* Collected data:
────────────────────

(* ===== verification/LoadThm.v ===== *)
(** * A loaded program

    The loop over the segments of an image, and what [env_create] leaves behind: the
    pages of the program in the page file, the first of them in memory with the same
    contents and with elements in the working set, and the stack. *)

From S2P Require Import Prelude Queue Paging PagingSpec WorkingSet VMSpec FaultSpec FaultThm Loader LoadSpec.
From S2P Require EnvTable.
From Stdlib Require Import Sorting.Sorted.

(** ** The program headers *)
Section image.
Context (kmem : Z → Z) (start : Z).
Definition segments_from (id : Z) : list ProgramSegment :=
  program_segment kmem start <$> filter (λ i, p_type kmem start i = ELF_PROG_LOAD) (seqZ id (e_phnum kmem start - id)).
(** The segments of a program in the order of their headers. *)
Definition program_segments : list ProgramSegment := segments_from 0.
Lemma segment_from_spec id : match segments_from id with
  | [] => segment_from kmem start id = None
  | seg :: segs => segment_from kmem start id = Some seg ∧ segments_from (segment_id seg + 1) = segs
  end.
Proof.
  unfold segment_from. remember (Z.to_nat (e_phnum kmem start - id)) as n eqn:Hn. revert id Hn. induction n as [|n IH]; intros id Hn.
  - unfold segments_from. replace (seqZ id (e_phnum kmem start - id)) with (@nil Z) by (by rewrite seqZ_nil by lia). cbn. rewrite decide_False by lia. done.
  - assert (Hc : segments_from id = (if decide (p_type kmem start id = ELF_PROG_LOAD) then program_segment kmem start id :: segments_from (id + 1) else segments_from (id + 1))).
    { unfold segments_from. rewrite seqZ_cons by lia. rewrite filter_cons. replace (Z.pred (e_phnum kmem start - id)) with (e_phnum kmem start - (id + 1)) by lia.
      rewrite <- Z.add_1_r. by case_decide. }
    rewrite Hc. cbn [seek]. case_decide as Ht.
    + rewrite decide_True by lia. done.
    + apply IH. lia.
Qed.
Lemma segments_from_length id : (length (segments_from id) ≤ Z.to_nat (e_phnum kmem start - id))%nat.
Proof. unfold segments_from. rewrite length_fmap, length_filter, length_seqZ. done. Qed.
End image.

Section load.
Context {E : Type} `{VM E} `{LoadOps E} {dir : Z} `{!VMView E dir} `{!LoadView E} `{!LoadLaws E dir}.
Implicit Types s : fstate E.

(** ** Cleaning the pages *)
Definition clean_entry (va : Z) (v : E) : Prop := Z.land (pte va v) PERM_MODIFIED = 0.
Lemma wp_clean_page n Rs s x p (Q : unit → fstate E → Prop) : loaded n Rs [] s x → p ∈ page_WS_list x →
  (∀ v', loaded n Rs [] (set_vm v' s) x → same_bytes (vm s) v' → clean_entry (va_of s p) v' →
     (∀ va, user va → page va ≠ page (va_of s p) → pte va v' = pte va (vm s)) → Q tt (set_vm v' s)) →
  wp (clean_page owner p) Q s.
Proof.
  intros HL Hp HQ. pose proof (lo_ws _ _ _ _ _ HL) as Hok. destruct (ws_elem _ _ _ Hok p Hp) as ([w Hw] & Hu & Ht & Hm).
  unfold clean_page. apply wp_bind. eapply wp_env_at; [apply (ws_env _ _ _ Hok)|]. apply wp_bind. eapply wp_get_wse; [exact Hw|].
  rewrite (ws_dir _ _ _ Hok). rewrite <- (va_of_lookup _ _ _ Hw). set (va := va_of s p) in *.
  cut (wp (vmop (r ← get_page_table dir va; e ← entry r.2 (PTX va); set_entry r.2 (PTX va) (Z.land e (Z.lnot PERM_MODIFIED)))) Q s).
  { unfold wp, vmop, zoom, mbind, M_bind. destruct (get_page_table dir va (vm s)) as [r v| | |]; cbn; [|done..].
    destruct (entry r.2 (PTX va) v) as [e v2| | |]; cbn; [|done..]. by destruct (set_entry _ _ _ v2). }
  apply wp_vmop. eapply wp_mono; [exact (ll_clean ∅ va n _ (ws_vm _ _ _ Hok) (lo_ready _ _ _ _ _ HL) Hu Ht Hm)|].
  intros [] v' (Hok' & Hr & Hg & Hupd & Hb). apply HQ; [|done| |].
  - eapply loaded_vm; [exact HL|done|done|by rewrite Hg|]. eapply pte_upd_frames; [exact Hu|exact Hupd|apply maps_clear_modified|].
    intros _. apply PPN_clear; [exact (ll_range ∅ _ _ (ws_vm _ _ _ Hok) Hu Ht)|done].
  - unfold clean_entry. destruct Hupd as [-> _]. rewrite Z.ldiff_land, <- Z.land_assoc, (Z.land_comm (Z.lnot _)), Z.land_lnot_diag. apply Z.land_0_r.
  - by apply Hupd.
Qed.
Lemma wp_clean_pages n Rs l : ∀ pre (s : lstate E) x (Q : unit → lstate E → Prop), loaded n Rs [] (lfs s) x → page_WS_list x = pre ++ l →
  (∀ p, p ∈ pre → clean_entry (va_of (lfs s) p) (vm (lfs s))) →
  (∀ v', loaded n Rs [] (set_vm v' (lfs s)) x → same_bytes (vm (lfs s)) v' → (∀ r, r ∈ Rs → clean_entry r v') → Q tt (set_lfs (set_vm v' (lfs s)) s)) →
  wp (mfor l (λ p, onl (clean_page owner p))) Q s.
Proof.
  induction l as [|p l IH]; intros pre s x Q HL Hl Hpre HQ.
  - apply wp_ret. specialize (HQ (vm (lfs s))). replace (set_lfs (set_vm (vm (lfs s)) (lfs s)) s) with s in HQ by (by destruct s as [[] ?]).
    apply HQ; [by destruct (lfs s)|done|]. intros r Hr. rewrite <- (lo_vas _ _ _ _ _ HL), Hl, app_nil_r in Hr. apply list_elem_of_fmap in Hr as (p & -> & Hp). by apply Hpre.
  - cbn [mfor]. assert (Hp : p ∈ page_WS_list x) by (rewrite Hl; apply elem_of_app; right; by left). apply wp_bind, wp_onl.
    eapply wp_clean_page; [exact HL|done|]. intros v1 HL1 [Hb1 Hf1] Hc1 Ho1. apply (IH (pre ++ [p]) (set_lfs (set_vm v1 (lfs s)) s) x); [exact HL1|by rewrite <- app_assoc| |].
    + cbn. intros q [Hq| ->%list_elem_of_singleton]%elem_of_app; [|done]. unfold clean_entry. change (va_of (set_vm v1 (lfs s)) q) with (va_of (lfs s) q).
      assert (Hqx : q ∈ page_WS_list x) by (rewrite Hl; apply elem_of_app; by left). pose proof (lo_ws _ _ _ _ _ HL) as Hok.
      destruct (ws_elem _ _ _ Hok q Hqx) as (_ & Hu & _). rewrite Ho1; [by apply Hpre|done|]. apply (ws_distinct _ _ _ Hok); try done. intros ->.
      pose proof (ws_nodup _ _ _ Hok) as Hnd. rewrite Hl in Hnd. apply NoDup_app in Hnd as (_ & Hd & _). apply (Hd p Hq). by left.
    + cbn. intros v2 HL2 [Hb2 Hf2] Hc2. apply HQ; [exact HL2| |done]. split; [intros va; by rewrite Hb2|congruence].
Qed.

(** ** The stack *)
Definition stack_va : Z := USTACKTOP - PAGE_SIZE.
Lemma stack_user va : page va = page stack_va → user va.
Proof.
  change stack_va with 4005548032. unfold page, PAGE_SIZE, user, USER_TOP. change (4005548032 `div` 4096) with 977917. intros Hp.
  pose proof (Z.div_mod va 4096 ltac:(lia)). pose proof (Z.mod_pos_bound va 4096 ltac:(lia)). lia.
Qed.
Lemma wp_load_stack n Rs (s : lstate E) x (Q : unit → lstate E → Prop) : loaded (S (S (S (S n)))) Rs [] (lfs s) x → (∀ r, r ∈ Rs → page stack_va ≠ page r) →
  PageRepAlgoType (lfs s) ≠ PG_REP_LRU_LISTS_APPROX →
  (∀ (s' : lstate E) x', loaded n (Rs ++ [stack_va]) [] (lfs s') x' → last_rule x' → same_sizes x x' →
     initNumStackPages s' = 1 → tf_eip s' = tf_eip s → PageRepAlgoType (lfs s') = PageRepAlgoType (lfs s) →
     (∀ va, user va → umem (vm (lfs s')) va = if decide (page va = page stack_va) then 0 else umem (vm (lfs s)) va) →
     (∀ va, user va → page va ≠ page stack_va → pte va (vm (lfs s')) = pte va (vm (lfs s))) →
     file (vm (lfs s')) = <[page stack_va := replicate 4096 0]> (file (vm (lfs s))) → Q tt s') →
  wp (load_stack owner) Q s.
Proof.
  intros HL Hne Ha HQ. unfold load_stack. apply wp_bind, wp_modify. fold stack_va.
  assert (Hu : user stack_va) by by apply stack_user. assert (Hal : (PAGE_SIZE | stack_va)) by by exists 977917.
  apply wp_bind, wp_onl. eapply wp_map_page; [exact HL|done|done|]. intros v1 HL1 Hb1 Hf1. cbn [lfs set_lfs set_stack_pages].
  apply wp_bind, wp_onl. eapply wp_env_at; [apply (ws_env _ _ _ (lo_ws _ _ _ _ _ HL))|]. rewrite (ws_dir _ _ _ (lo_ws _ _ _ _ _ HL)).
  apply wp_bind. eapply wp_stores; [exact HL1| |].
  { intros va Hva%elem_of_seqZ. assert (Hpv : page va = page stack_va).
    { change stack_va with 4005548032 in *. unfold page, PAGE_SIZE in *. change (4005548032 `div` 4096) with 977917. symmetry. apply (Z.div_unique _ _ _ (va - 4005548032)); lia. }
    split_and!; [by apply stack_user|done|done|]. exists stack_va. split; [apply elem_of_app; right; by left|done]. }
  cbn [lfs set_lfs]. intros v2 HL2 [Hf2 Hw2 Hp2]. cbn [vm set_vm] in *.
  apply wp_bind, wp_onl. cbn [lfs set_lfs]. eapply wp_add_element; [exact HL2|done|]. intros p v3 m3 s3 HL3 [Hb3 Hf3] Hsp3. cbn [vm set_vm] in *.
  apply wp_bind, wp_onl. cbn [lfs set_lfs]. eapply wp_update_last; [exact HL3|]. intros x' Hx' Hlr HL4.
  apply wp_bind, wp_gets, wp_bind, wp_onl. cbn [lfs set_lfs]. apply wp_to_lists; [done|].
  apply wp_bind, wp_onl, wp_vmop. cbn [lfs set_lfs]. set (s4 := set_envs _ s3) in *.
  eapply wp_mono; [exact (ll_add_empty ∅ stack_va n _ (ws_vm _ _ _ (lo_ws _ _ _ _ _ HL4)) (lo_ready _ _ _ _ _ HL4) Hu Hal)|].
  intros r v5 (_ & Hok5 & Hr5 & Hg5 & Hsp5 & Hb5 & Hf5). apply wp_ret. change (vm s4) with v3 in *.
  eapply (HQ _ x'); cbn [lfs set_lfs vm set_vm]; try done.
  - by eapply loaded_space.
  - by rewrite Hx'.
  - intros va Hua. rewrite Hb5, Hb3, Hw2 by done. destruct (decide (page va = page stack_va)) as [Hpg|Hpg].
    + rewrite decide_True; [done|]. apply elem_of_seqZ. change stack_va with 4005548032 in *. unfold page, PAGE_SIZE in *. change (4005548032 `div` 4096) with 977917 in Hpg.
      pose proof (Z.div_mod va 4096 ltac:(lia)). pose proof (Z.mod_pos_bound va 4096 ltac:(lia)). lia.
    + rewrite decide_False; [by apply Hb1|]. intros Hin%elem_of_seqZ. apply Hpg. change stack_va with 4005548032 in *. unfold page, PAGE_SIZE in *.
      change (4005548032 `div` 4096) with 977917. symmetry. apply (Z.div_unique _ _ _ (va - 4005548032)); lia.
  - intros va Hua Hpg. destruct (Hsp5 va Hua) as [-> _], (Hsp3 va Hua) as [-> _]. rewrite Hp2; [by apply Hb1|done|].
    intros (va' & Hva' & Hin%elem_of_seqZ)%list_elem_of_fmap. apply Hpg. rewrite Hva'. change stack_va with 4005548032 in *. unfold page, PAGE_SIZE in *.
    change (4005548032 `div` 4096) with 977917. symmetry. apply (Z.div_unique _ _ _ (va' - 4005548032)); lia.
  - by rewrite Hf5, Hf3, Hf2, Hf1.
Qed.

(** ** All segments *)
Context (kmem : Z → Z).
(** * class-adapter-file: the record store of cmd/adapter/main.go

    A shallow embedding of the five RPC methods of [server] (List, Get,
    Create, Update, Delete) over a model of the embedded ordered key-value
    engine, and the properties of the key encoding, of record
    reconstruction and of error suppression.

    Go strings are byte sequences: they are Rocq [string]s (lists of 8-bit
    [ascii]).  The engine state is a finite map from keys to values; its
    iterator visits the keys in byte-lexicographic order. *)

From Stdlib Require Import ZArith String Ascii.
From stdpp Require Import gmap strings list sorting.

Local Open Scope string_scope.
Local Open Scope Z_scope.

(** ** Go built-ins used by the source *)

Module go.

(** A Go [error] value, identified with its message ([err.Error()]). *)
Definition error := string.

Definition len (s : string) : Z := Z.of_nat (String.length s).

(** [s[:hi]]; [None] is the run-time panic "slice bounds out of range". *)
Definition slice_to (s : string) (hi : Z) : option string :=
  if decide (0 ≤ hi ≤ len s) then Some (substring 0 (Z.to_nat hi) s) else None.

(** [s[lo:]]; [None] is the run-time panic "slice bounds out of range". *)
Definition slice_from (s : string) (lo : Z) : option string :=
  if decide (0 ≤ lo ≤ len s)
  then Some (substring (Z.to_nat lo) (String.length s - Z.to_nat lo) s)
  else None.

(** [strings.LastIndex(s, substr)]: the index of the last occurrence of
    [substr] in [s], or -1.  [last_index_from i s substr acc] scans the
    suffix [s] that starts at index [i], [acc] being the last match seen
    before it. *)
Fixpoint last_index_from (i : Z) (s substr : string) (acc : Z) : Z :=
  let acc' := if String.prefix substr s then i else acc in
  match s with
  | EmptyString => acc'
  | String _ s' => last_index_from (i + 1) s' substr acc'
  end.

Definition LastIndex (s substr : string) : Z :=
  last_index_from 0 s substr (-1).

End go.

(** ** The protocol messages (package pb) *)

Module pb.

Record Class := mkClass { Id : string; Name : string; Semester : string }.

(** [Get] reads [in.Id] and, in its error log line, [in.Name]. *)
Record GetRequest := mkGetRequest { GetRequest_Id : string; GetRequest_Name : string }.

Record ListRequest := mkListRequest { }.

Record Classes := mkClasses { Classes_ : list Class }.

Record Empty := mkEmpty { }.

Definition with_Name (c : Class) (v : string) : Class :=
  {| Id := Id c; Name := v; Semester := Semester c |}.

Definition with_Semester (c : Class) (v : string) : Class :=
  {| Id := Id c; Name := Name c; Semester := v |}.

#[global] Instance Class_eq_dec : EqDecision Class.
Proof. solve_decision. Defined.

End pb.

(** ** The embedded engine (package badger)

    The engine is a collaborator of the program: what main.go relies on is
    modelled here.  The database is a finite map; a transaction works on a
    view of it; [View] runs a read-only closure, [Update] runs a closure and
    commits its writes unless the closure returned an error.  Every engine
    call that returns an [error] in Go may fail: which calls fail, and with
    what error, is given by a fault table [F], the behaviour of the engine
    and of the disk under it. *)

Module badger.

Abbreviation DB := (gmap string string).

(** The fallible engine calls of main.go. *)
Inductive call :=
| TxnGet (k : string)
| ItemValue (k : string)
| TxnSet (k v : string)
| TxnDelete (k : string)
| TxnCommit.

Definition faults := call → option go.error.

(** The engine serves the calls [cs]: none of them fails on its own. *)
Definition serves (F : faults) (cs : list call) : Prop :=
  ∀ c, c ∈ cs → F c = None.

(** The engine that never fails on its own. *)
Definition sound : faults := λ _, None.

Definition ErrKeyNotFound : go.error := "Key not found".

(** The result of running a closure: it returns normally, returns an
    error, or panics.  The state reached is kept in the first two cases:
    what a closure assigned to captured variables before it returned an
    error stays assigned. *)
Inductive res (S A : Type) :=
| Ok (s : S) (a : A)
| Fail (s : S) (e : go.error)
| Panic (msg : string).
Arguments Ok {S A} s a.
Arguments Fail {S A} s e.
Arguments Panic {S A} msg.

(** A closure [func(txn *badger.Txn) error] that captures variables of
    type [V]: a computation on the transaction's view of the database and
    on the captured variables. *)
Definition Tx (V A : Type) : Type := DB * V → res (DB * V) A.

#[global] Instance Tx_ret {V} : MRet (Tx V) := λ A a s, Ok s a.

#[global] Instance Tx_bind {V} : MBind (Tx V) := λ A B k m s,
  match m s with
  | Ok s' a => k a s'
  | Fail s' e => Fail s' e
  | Panic msg => Panic msg
  end.

Definition panic {V A} (msg : string) : Tx V A := λ _, Panic msg.

(** Read and assign the captured variables. *)
Definition vars {V} : Tx V V := λ s, Ok s s.2.
Definition assign {V} (v : V) : Tx V unit := λ s, Ok (s.1, v) tt.

(** [if err != nil { return f(err) }] around a call. *)
Definition wrap {V A} (f : go.error → go.error) (m : Tx V A) : Tx V A := λ s,
  match m s with
  | Fail s' e => Fail s' (f e)
  | r => r
  end.

Abbreviation Item := (string * string)%type.
Definition Key (item : Item) : string := item.1.

Section Engine.
Variable F : faults.
Context {V : Type}.

(** [txn.Get(key)] *)
Definition Get (key : string) : Tx V Item := λ s,
  match F (TxnGet key) with
  | Some e => Fail s e
  | None =>
      match s.1 !! key with
      | Some v => Ok s (key, v)
      | None => Fail s ErrKeyNotFound
      end
  end.

(** [item.Value(fn)] *)
Definition Value (item : Item) (fn : string → Tx V unit) : Tx V unit := λ s,
  match F (ItemValue item.1) with
  | Some e => Fail s e
  | None => fn item.2 s
  end.

(** [txn.Set(key, val)] *)
Definition Set_ (key val : string) : Tx V unit := λ s,
  match F (TxnSet key val) with
  | Some e => Fail s e
  | None => Ok (<[key:=val]> s.1, s.2) tt
  end.

(** [txn.Delete(key)]: deleting an absent key is not an error. *)
Definition Delete (key : string) : Tx V unit := λ s,
  match F (TxnDelete key) with
  | Some e => Fail s e
  | None => Ok (delete key s.1, s.2) tt
  end.

(** [db.View(fn)]: the closure runs on the database as it is; the
    captured variables and the closure's error are what is left. *)
Definition View (db : DB) (fn : Tx V unit) (v : V) : res V unit :=
  match fn (db, v) with
  | Ok s _ => Ok s.2 tt
  | Fail s e => Fail s.2 e
  | Panic msg => Panic msg
  end.

(** [db.Update(fn)]: the writes are committed when the closure returns
    nil and the commit succeeds, and discarded otherwise.  The state
    of the result is the database and the captured variables. *)
Definition Update (db : DB) (fn : Tx V unit) (v : V) : res (DB * V) unit :=
  match fn (db, v) with
  | Ok s _ =>
      match F TxnCommit with
      | Some e => Fail (db, s.2) e
      | None => Ok s tt
      end
  | Fail s e => Fail (db, s.2) e
  | Panic msg => Panic msg
  end.

End Engine.

(** The order of the iterator: byte-lexicographic on keys. *)
Definition key_le (a b : Item) : Prop := String.le a.1 b.1.

#[global] Instance key_le_dec a b : Decision (key_le a b).
Proof. unfold key_le. apply _. Defined.

(** The items [it.Rewind(); it.Valid(); it.Next()] visits, in order. *)
Definition scan (db : DB) : list Item := merge_sort key_le (map_to_list db).

(** [for it.Rewind(); it.Valid(); it.Next() { body(it.Item()) }] *)
Fixpoint for_each {V} (items : list Item) (body : Item → Tx V unit) : Tx V unit :=
  match items with
  | [] => mret tt
  | item :: rest => body item ;; for_each rest body
  end.

End badger.

(** ** The service (cmd/adapter/main.go)

    A method takes the engine's behaviour [F], the database and its
    request; the [ctx] argument of the Go methods is not read by any of
    them and is left out. *)

Definition port := ":50051".
Definition delim := ".".

Module server.
Import badger.

(** What a method call leaves behind: the response and the error it
    returns to the RPC layer, the database, and the lines it logged. *)
Record reply (A : Type) := Reply {
  resp : A;
  err : option go.error;
  db_after : DB;
  logged : list string
}.
Arguments Reply {A} resp err db_after logged.
Arguments resp {A} r.
Arguments err {A} r.
Arguments db_after {A} r.
Arguments logged {A} r.

(** A method call returns, or panics: a panic in a handler is not
    recovered and no response is sent. *)
Inductive outcome (A : Type) :=
| Returned (r : reply A)
| Panicked (msg : string).
Arguments Returned {A} r.
Arguments Panicked {A} msg.

(** The variables of [List]'s closure: the captured [cs.Classes] and the
    local [classMap]. *)
Record ListVars := mkListVars {
  Classes : list pb.Class;
  classMap : gmap string nat
}.

(** [k[:i]] and [k[i:]] inside a closure. *)
Definition slice {V} (o : option string) : Tx V string :=
  match o with
  | Some s => mret s
  | None => panic "slice bounds out of range"
  end.

(** [if index, ok = classMap[id]; !ok { ... }]: the index of the record
    of [id], after appending a placeholder when [id] is new. *)
Definition placeholder (id : string) : Tx ListVars nat := λ s,
  match classMap s.2 !! id with
  | Some index => Ok s index
  | None =>
      let index := length (Classes s.2) in
      Ok (s.1, {| Classes := Classes s.2 ++ [pb.mkClass id "" ""];
                  classMap := <[id:=index]> (classMap s.2) |}) index
  end.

────────────────────

* What to work on: Please give again the lines above between the line holding "Module badger." and the line holding "(** The result", inclusive, exactly as they are and with nothing added.

* Completed exercise:
Module badger.

Abbreviation DB := (gmap string string).

(** The fallible engine calls of main.go. *)
Inductive call :=
| TxnGet (k : string)
| ItemValue (k : string)
| TxnSet (k v : string)
| TxnDelete (k : string)
| TxnCommit.

Definition faults := call → option go.error.

(** The engine serves the calls [cs]: none of them fails on its own. *)
Definition serves (F : faults) (cs : list call) : Prop :=
  ∀ c, c ∈ cs → F c = None.

(** The engine that never fails on its own. *)
Definition sound : faults := λ _, None.

Definition ErrKeyNotFound : go.error := "Key not found".

(** The result of running a closure: it returns normally, returns an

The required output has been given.